Photo: James Bombales
Rising interest rates are frequently cited as a potential issue for Canadians looking to purchase a home. But according to one economist, they’re actually good news for the country’s housing market.
“Canada’s previously hot housing market and robust household borrowing trends have given way to much calmer activity in 2018, and that’s a good thing,” writes Douglas Porter, chief economist at BMO, in a recent note.
According to Porter, stricter mortgage rules and rising interest rates have taken the market out of bubble territory into a more healthy and balanced state.
The Bank of Canada (BoC) raised the overnight rate to 1.50 percent in July, and is widely expected to do so again later this week.
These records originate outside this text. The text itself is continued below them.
(** The op's effect, and what the current file should hold in the end: every item that was
    logged while logging was on; after a reset, those that still wait. *)
Definition run_op (o : op) (l : logger) (history : list item) : outcome (logger * list item) :=
  match o with
  | LogItem it =>
      let '(_, _, l') := log_item it l in
      Done (l', if (0 <=? flush_count_ l) && lock_ l then history ++ [it] else history)
  | Flush opens => Done (snd (begin_flush opens l), history)
  | TimerFired e opens => Done (if Nat.eqb (timeout_ l) e then snd (begin_flush opens l) else l, history)
  | Finish h => l' ← (if flushing l then finish_flush h l else Done l); Done (l', history)
  | Reset opens => '(_, l') ← reset opens l; Done (l', if opens then items_ l else history)
  | SetThreshold count => Done (set_flush_threshold count l, history)
  | SetTimeout timeout => l ← set_flush_timeout timeout l; Done (l, history)
  end.

Fixpoint run (ops : list op) (l : logger) (history : list item) : outcome (logger * list item) :=
  match ops with
  | [] => Done (l, history)
  | o :: ops => '(l, history) ← run_op o l history; run ops l history
  end.

(** The two halves are the whole: with nothing between them, a [Flush] and its [Finish] are [flush]. *)
Lemma flush_run h opens l history :
  flushing l = false → run [Flush opens; Finish h] l history = ('(_, l) ← flush h opens l; Done (l, history)).
Proof.
  intros Hf. unfold flush. cbn [run run_op mbind outcome_bind]. unfold begin_flush.
  destruct (lock_ l); cbn [negb snd mbind outcome_bind]; [| rewrite Hf; reflexivity].
  destruct opens; cbn [negb snd mbind outcome_bind flushing with_lock with_flushing]; [| rewrite Hf; reflexivity].
  destruct (finish_flush h _); reflexivity.
Qed.

Definition seconds_ok (l : logger) : Prop := ∃ s, to_int (flush_seconds_ l) = Done s.

(** A timeout whose parts convert to integers. *)
Definition op_ok (o : op) : Prop :=
  match o with
  | SetTimeout d => (∃ n, to_long (dmul (fst (modf d)) (of_Z NANOSECONDS_IN_SECONDS)) = Done n) ∧ ∃ s, to_int (snd (modf d)) = Done s
  | _ => True
  end.

Lemma Z2Nat_le_nat z n : z ≤ Z.of_nat n → (Z.to_nat z ≤ n)%nat.
Proof. lia. Qed.

(** ** Reading *)

Lemma length_le_bytes n v : length (le_bytes n v) = n.
Proof. revert v. induction n; intros; cbn; auto. Qed.

Lemma read_exact n a b buffer payload :
  length a = n →
  read n buffer {| rest_ := a ++ b; failed := false; packet_payload_ := payload |}
  = (a ++ drop n buffer, {| rest_ := b; failed := false; packet_payload_ := payload |}).
Proof.
  intros <-. unfold read. cbn [failed rest_]. rewrite take_app_length, drop_app_length, length_app.
  replace (Nat.ltb (length a + length b) (length a)) with false by (symmetry; apply Nat.ltb_ge; lia). reflexivity.
Qed.

Lemma get_packet_header it tot :
  0 ≤ tot ≤ Z.of_nat MTU → get (Bytes [8; 9; 10; 11]%nat) (packet_header it tot) = tot + 14.
Proof.
  intros Ht. unfold packet_header, FAKE_ETHERNET_HEADER_SIZE. cbn -[Z.div Z.modulo Z.mul Z.add]. unfold byte_at. cbn -[Z.div Z.modulo Z.mul Z.add].
  unfold MTU in Ht. Z.div_mod_to_equations. lia.
Qed.

Lemma get_protocol_prefix m n rest :
  (9 < n <= length m)%nat → get f_protocol (slice m 0 n ++ rest) = get f_protocol m.
Proof.
  intros Hn. unfold get, f_protocol, byte. cbn [get_bytes]. f_equal.
  unfold byte_at. rewrite lookup_app_l by (rewrite length_slice; lia). fold (byte_at (slice m 0 n) 9). rewrite byte_at_slice by lia. reflexivity.
Qed.

(** A new packet is 40 bytes long. *)
Lemma fresh_TCPPacket_length :
  ∃ p, fresh_TCPPacket = Done p ∧ get_ip_tot_length (ip_of p) = 40 ∧ length (payload_ (ip_of p)) = MTU
       ∧ drop 40 (payload_ (ip_of p)) = replicate (MTU - 40) 0.
Proof. exists sample_segment. split; [vm_compute; reflexivity |]. repeat split; vm_compute; reflexivity. Qed.

(** The packet of an item, as it is in [h]. *)
Definition packet_in (x : heap * item) : ip_packet := fst x (packet_ (snd x)).

(** The protocols the reader makes a packet for. *)
Definition known (x : heap * item) : bool :=
  (get_ip_protocol (packet_in x) =? SIMPLE_TCP) || (get_ip_protocol (packet_in x) =? TCP_TAHOE).

(** A packet with an IP header, and with both headers if it is a TCP segment. *)
Record writable (x : heap * item) : Prop := {
  wr_wf : IPPacket.wf (packet_in x);
  wr_length : 20 ≤ get_ip_tot_length (packet_in x) ≤ Z.of_nat MTU;
  wr_segment : known x = true → 40 ≤ get_ip_tot_length (packet_in x) }.

Definition record_for (x : heap * item) : list Z :=
  packet_header (snd x) (get_ip_tot_length (packet_in x)) ++ fake_ethernet_header
  ++ slice (payload_ (packet_in x)) 0 (Z.to_nat (get_ip_tot_length (packet_in x))).

Lemma record_of_eq x : writable x → record_of (fst x) (snd x) = Done (record_for x).
Proof.
  intros [[Hl _] Ht _]. unfold record_of. cbv zeta. fold (packet_in x). rewrite decide_True by (rewrite Hl; lia). reflexivity.
Qed.

Definition records (xs : list (heap * item)) : list Z := concat (map record_for xs).

Lemma records_app xs ys : records (xs ++ ys) = records xs ++ records ys.
Proof. unfold records. rewrite map_app, concat_app. reflexivity. Qed.

Lemma write_items_eq h its f :
  Forall (fun it => writable (h, it)) its → write_items h its f = Done (f ++ records (map (pair h) its)).
Proof.
  intros Hw. revert f. induction Hw as [| it its Hi _ IH]; intros f; cbn; [rewrite app_nil_r; reflexivity |].
  pose proof (record_of_eq (h, it) Hi) as E. cbn [fst snd] in E. rewrite E. cbn [mbind outcome_bind]. rewrite IH, <- app_assoc. reflexivity.
Qed.

(** ** The file is the history *)

Section Run.

(** What is logged, and the packets at the flushes. *)
Variables (logs : item → Prop) (packets : heap → Prop).
Hypothesis all_writable : ∀ h it, packets h → logs it → writable (h, it).

Definition op_allowed (o : op) : Prop :=
  op_ok o ∧ match o with LogItem it => logs it | Finish h => packets h | _ => True end.

(** The file and the waiting items together are the history; what is in the file was logged. *)
Definition log_inv (l : logger) (history : list item) (flushed : list (heap * item)) : Prop :=
  seconds_ok l ∧ history = map snd flushed ++ items_ l ∧ fileout_ l = file_header ++ records flushed ∧
  Forall (fun x => packets (fst x) ∧ logs (snd x)) flushed ∧ Forall logs (items_ l).

Lemma dispatch_timeout_eq l :
  seconds_ok l → ∃ l', dispatch_timeout l = Done l' ∧ fileout_ l' = fileout_ l ∧ items_ l' = items_ l ∧ seconds_ok l'.
Proof. intros [s E]. unfold dispatch_timeout. rewrite E. eexists. split; [reflexivity |]. repeat split. exists s. exact E. Qed.

Lemma begin_flush_inv opens l history flushed :
  log_inv l history flushed → log_inv (snd (begin_flush opens l)) history flushed.
Proof. unfold begin_flush. destruct (lock_ l), opens; cbn [negb snd]; auto. Qed.

Lemma finish_flush_inv h l history flushed :
  packets h → log_inv l history flushed →
  ∃ l', finish_flush h l = Done l' ∧ log_inv l' history (flushed ++ map (pair h) (items_ l)).
Proof.
  intros Hh (Hs & Eh & Ef & HF & Hi). unfold finish_flush.
  rewrite write_items_eq by (eapply Forall_impl; [exact Hi |]; intros it Hit; exact (all_writable h it Hh Hit)). cbn [mbind outcome_bind].
  destruct (dispatch_timeout_eq (with_items [] (with_file (fileout_ l ++ records (map (pair h) (items_ l))) l)) Hs) as (l' & E & Ef' & Ei & Es).
  rewrite E. cbn [mbind outcome_bind]. eexists. split; [reflexivity |]. split; [exact Es |].
  cbn [items_ fileout_ with_lock with_flushing]. rewrite Ei, Ef'. cbn [fileout_ items_ with_items with_file].
  rewrite map_app, map_map, map_id, app_nil_r, Ef, records_app, <- app_assoc. split; [exact Eh | split; [reflexivity | split; [| constructor]]].
  apply Forall_app. split; [exact HF |]. apply Forall_map. eapply Forall_impl; [exact Hi |]. auto.
Qed.

(** An op keeps the invariant, unless it is a reset during a flush. *)
Lemma run_op_inv o l history flushed :
  op_allowed o → log_inv l history flushed →
  match run_op o l history with
  | Done (l', history') => ∃ flushed', log_inv l' history' flushed'
  | Fault e => e = DataRace ∧ flushing l = true ∧ ∃ opens, o = Reset opens
  end.
Proof.
  intros [Ho Ha] Hi. pose proof Hi as (Hs & Hh & Hf & HF & Hl). destruct o; cbn [run_op op_ok] in *.
  - unfold log_item. destruct (Z.ltb_spec (flush_count_ l) 0) as [Ec | Ec].
    { rewrite (proj2 (Z.leb_gt 0 _)) by exact Ec. eauto. }
    rewrite (proj2 (Z.leb_le 0 _)) by exact Ec. destruct (lock_ l); cbn [negb andb]; [| eauto].
    exists flushed. split; [exact Hs |]. cbn [items_ with_items fileout_]. rewrite Hh, <- app_assoc. split; [reflexivity |].
    split; [exact Hf | split; [exact HF |]]. apply Forall_app. auto.
  - exists flushed. apply begin_flush_inv, Hi.
  - exists flushed. destruct (Nat.eqb _ _); [apply begin_flush_inv |]; exact Hi.
  - destruct (flushing l); cbn [mbind outcome_bind]; [| eexists; exact Hi]. destruct (finish_flush_inv h l history flushed Ha Hi) as (l' & -> & Hl'). eexists. exact Hl'.
  - unfold reset, init. destruct (flushing l); cbn [mbind outcome_bind]; [eauto |]. destruct opens; cbn [negb mbind outcome_bind]; [| eauto].
    destruct (dispatch_timeout_eq (with_lock true (with_file file_header l)) Hs) as (l' & E & Ef & Ei & Es).
    rewrite E. cbn [mbind outcome_bind]. exists []. split; [exact Es |]. rewrite Ei, Ef.
    split; [reflexivity |]. split; [symmetry; apply app_nil_r | split; [constructor | exact Hl]].
  - exists flushed. exact Hi.
  - destruct Ho as [[n En] [s Es]]. unfold set_flush_timeout. destruct (modf timeout) as [fraction seconds]. cbn [fst snd] in *.
    rewrite En. cbn [mbind outcome_bind]. exists flushed. split; [exists s; exact Es | auto].
Qed.

Lemma run_inv ops l history flushed :
  Forall op_allowed ops → log_inv l history flushed →
  match run ops l history with
  | Done (l', history') => ∃ flushed', log_inv l' history' flushed'
  | Fault e => e = DataRace ∧ ∃ before opens after l1 history1,
      ops = before ++ Reset opens :: after ∧ run before l history = Done (l1, history1) ∧ flushing l1 = true
  end.
Proof.
  intros Ho. revert l history flushed. induction Ho as [| o ops Ho _ IH]; intros l history flushed Hi; cbn [run]; [eauto |].
  pose proof (run_op_inv o l history flushed Ho Hi) as H1. destruct (run_op o l history) as [[l1 h1] | e] eqn:E; cbn [mbind outcome_bind].
  - destruct H1 as [flushed1 H1]. specialize (IH l1 h1 flushed1 H1). destruct (run ops l1 h1) as [[l' h'] | e]; [exact IH |].
    destruct IH as (-> & before & opens & after & l2 & h2 & -> & Er & Hf). split; [reflexivity |].
    exists (o :: before), opens, after, l2, h2. split; [reflexivity |]. cbn [run]. rewrite E. auto.
  - destruct H1 as (-> & Hf & opens & ->). split; [reflexivity |]. exists [], opens, ops, l, history. auto.
Qed.

End Run.

(** ** The reader on what the logger wrote *)

(** The packet in the trace: the logged packet's first 40 bytes and nothing else. *)
Definition read_back (x : heap * item) (p : tcp_packet) : Prop :=
  payload_ (ip_of p) = take 40 (payload_ (packet_in x)) ++ replicate (MTU - 40) 0.

(** What the reader throws at a packet of another protocol. *)
Definition refusal (x : heap * item) : fault :=
  if get_ip_protocol (packet_in x) =? 0 then PacketProtocolNotSetException else WiFuException.

Lemma length_record_for x : writable x → length (record_for x) = (30 + Z.to_nat (get_ip_tot_length (packet_in x)))%nat.
Proof.
  intros [[Hl _] Ht _]. unfold record_for, packet_header. rewrite !length_app, !length_le_bytes, length_slice, Hl.
  cbn [length fake_ethernet_header]. lia.
Qed.

Lemma read_packet_record x rest buffer :
  writable x → (1514 <= length buffer)%nat →
  let r := {| rest_ := record_for x ++ rest; failed := false; packet_payload_ := buffer |} in
  if known x then
    ∃ p buffer', read_packet r = Done (p, {| rest_ := rest; failed := false; packet_payload_ := buffer' |})
      ∧ length buffer' = length buffer ∧ read_back x p
  else read_packet r = Fault (refusal x).
Proof.
  intros [[Hl Hb] Ht Hseg] Hbuf. cbv zeta. unfold read_packet, record_for. remember (get_ip_tot_length (packet_in x)) as tot eqn:Etot.
  rewrite <- (app_assoc (packet_header (snd x) tot)), read_exact by (unfold packet_header; rewrite !length_app, !length_le_bytes; reflexivity).
  cbv beta iota zeta. change (drop sizeof_PcapPacketHeader (replicate sizeof_PcapPacketHeader 0)) with (@nil Z). rewrite app_nil_r.
  rewrite get_packet_header by lia. unfold FAKE_ETHERNET_HEADER_SIZE in *.
  rewrite (proj2 (Z.leb_le _ _)) by lia.
  remember (slice (payload_ (packet_in x)) 0 (Z.to_nat tot)) as body eqn:Ebody.
  assert (length body = Z.to_nat tot) as Hbody by (rewrite Ebody, length_slice, Hl; lia).
  rewrite read_exact by (rewrite length_app, Hbody; cbn [length fake_ethernet_header]; lia).
  cbv beta iota zeta. cbn [rest_ failed packet_payload_].
  rewrite <- !app_assoc. change (Z.to_nat 14) with (length fake_ethernet_header). rewrite drop_app_length.
  assert (get f_protocol (body ++ drop (Z.to_nat (tot + 14)) buffer) = get_ip_protocol (packet_in x)) as Ep.
  { rewrite Ebody, get_protocol_prefix by lia. reflexivity. }
  rewrite Ep. unfold get_new_packet, refusal, known in *. destruct ((get_ip_protocol (packet_in x) =? SIMPLE_TCP) || (get_ip_protocol (packet_in x) =? TCP_TAHOE)).
  2: { destruct (get_ip_protocol (packet_in x) =? 0); reflexivity. }
  specialize (Hseg eq_refl).
  assert (slice (body ++ drop (Z.to_nat (tot + 14)) buffer) 0 40 = take 40 (payload_ (packet_in x))) as Hs.
  { unfold slice in *. rewrite drop_0, take_app_le by lia. rewrite Ebody, drop_0, take_take. f_equal. lia. }
  destruct fresh_TCPPacket_length as (p & -> & Hlen & Hpl & Hd). cbn [mbind outcome_bind].
  rewrite Hlen. change (Z.to_nat 40) with 40%nat. rewrite Hs.
  assert (length (take 40 (payload_ (packet_in x))) = 40%nat) as H40 by (rewrite length_take, Hl; reflexivity).
  rewrite memcpy_fits by (rewrite H40, Hpl; unfold MTU; lia). cbn [mbind outcome_bind].
  do 2 eexists. split; [reflexivity |]. split.
  - rewrite !length_app, Hbody, length_drop. cbn [length fake_ethernet_header]. unfold MTU in Ht. lia.
  - unfold read_back. rewrite H40. cbn [take Nat.add app]. rewrite Hd. reflexivity.
Qed.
“Policymakers probably couldn’t have asked for a better outcome for the national market this year, with September figures showing MLS prices up 2.3 percent — almost precisely in line with [inflation] pace of 2.2 percent last month,” he writes.
Other good signs? Household debt growth has cooled to its slowest pace in 35 years, a relief for a country with some of the highest debt levels in the world.
“Even the two previous rowdies — Vancouver and Toronto — are now looking at price gains of just a bit above 2 percent,” notes Porter.
But while he cites higher interest rates as a key factor in the cooler conditions, Porter is quick to note that raising rates too fast could have a negative impact on the market. That’s why the BoC should take its time raising rates after its likely October hike.
“Still, there are plenty of warnings about the past build-up in debt and the vulnerability of the household sector to further rate hikes, a key reason why the Bank of Canada is likely to remain on a gradual tightening path,” he concludes.